Walk, run or cycle in Viharamahadevi Park
One thing I love about Colombo is how large and central Viharamahadevi is. If you need some fresh air or light exercise (the other option is an early morning walk/run along Galle Face Green) this is the place to go, with intervals of shade diffusing the sunlight along the path. There’s a large golden Buddha statue opposite the Town Hall at the North Eastern edge of the park.
Take a train to Mount Lavinia
Approximately 40 minutes from Colombo Fort Railway Station is Mount Lavinia, the most convinient sandy beach from the centre of Colombo. Head here for a swim, plate of hot butter cuttlefish (one of the island’s signature Lankan/Chinese dishes), a local Lion Beer and to watch the sunset.
Day trip to Negombo
A little further in distance than Mount Lavinia (in the opposite direction), Negombo takes around an hour from Colombo on the highway, also just 20 minutes from the international airport Bandaranaike.
Negombo is a fishing town so the seafood is amongst the best.
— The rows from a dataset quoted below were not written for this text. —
(** X17: iterating over a range yields as many items as it has elements,
    and the item at position [i] is [self[i]]. *)
Theorem iter_agrees_with_index (self : Range) :
  length (Range_iter self) = Z.to_nat (len self) /\
  forall i, 0 <= i < len self ->
    Range_iter self !! Z.to_nat i = Some (getitem self (KInt i)).
Proof.
  unfold Range_iter. split.
  - rewrite length_map, length_seq. reflexivity.
  - intros i Hi. rewrite list_lookup_fmap.
    rewrite lookup_seq_lt by lia. cbn [fmap option_fmap option_map].
    f_equal. unfold getitem.
    destruct (Z.geb_spec i (len self)); [lia|].
    destruct (Z.ltb_spec i 0); [lia|].
    f_equal. lia.
Qed.

Lemma growth_at_least_1 (sh : Sheet) (d : direction) (r c : Z) :
  0 <= r -> 0 <= c -> 1 <= growth sh d r c.
Proof.
  intros Hr Hc.
  destruct (growth_cases sh d r c Hr Hc) as (H1 & H2 & H3).
  destruct (empty_out sh d r c 1) eqn:E1.
  - apply empty_out_true in E1. rewrite H1; [lia | exact E1].
  - apply empty_out_false in E1.
    destruct (empty_out sh d r c 2) eqn:E2.
    + apply empty_out_true in E2. rewrite H2; [lia | assumption..].
    + apply empty_out_false in E2.
      destruct H3 as [H3 _]; [assumption..|]. lia.
Qed.

(** X18: the three expansions of a well-formed range depend on its
    top-left cell only ([vertical] also on its columns, [horizontal] on
    its rows), and expanding the result again returns it unchanged. *)
Theorem expansion_idempotent (self : Range) :
  well_formed self ->
  rbind (vertical self) vertical = vertical self /\
  rbind (horizontal self) horizontal = horizontal self /\
  rbind (table self) table = table self /\
  (forall other, well_formed other ->
     worksheet other = worksheet self -> row other = row self ->
     column other = column self ->
     table other = table self).
Proof.
  intros Hwf. pose proof Hwf as (Hr & Hc & Hn & Hm).
  pose proof (growth_at_least_1 (worksheet self) Down (row self) (column self)
                ltac:(lia) ltac:(lia)) as Hv.
  pose proof (growth_at_least_1 (worksheet self) Right (row self) (column self)
                ltac:(lia) ltac:(lia)) as Hh.
  split; [|split; [|split]].
  - rewrite vertical_growth by assumption. cbn [rbind].
    rewrite vertical_growth by (repeat split; cbn; lia). reflexivity.
  - rewrite horizontal_growth by assumption. cbn [rbind].
    rewrite horizontal_growth by (repeat split; cbn; lia). reflexivity.
  - rewrite table_growth by assumption. cbn [rbind].
    rewrite table_growth by (repeat split; cbn; lia). reflexivity.
  - intros other Hwf' Hs Hrow Hcol.
    rewrite !table_growth by assumption. rewrite Hs, Hrow, Hcol. reflexivity.
Qed.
The coastal strip is more scenic than Mount Lavinia- many beach lovers tend to stay here instead of the city itself. Jetwing Blue is my hotel of choice. On a clear day, Negombo has the most magical sunsets.
So there you have it! I hope this article leaves you feeling inspired and confident in exploring Colombo.
If you plan to use this guide for an upcoming trip, why not print it out and bring with you on your travels?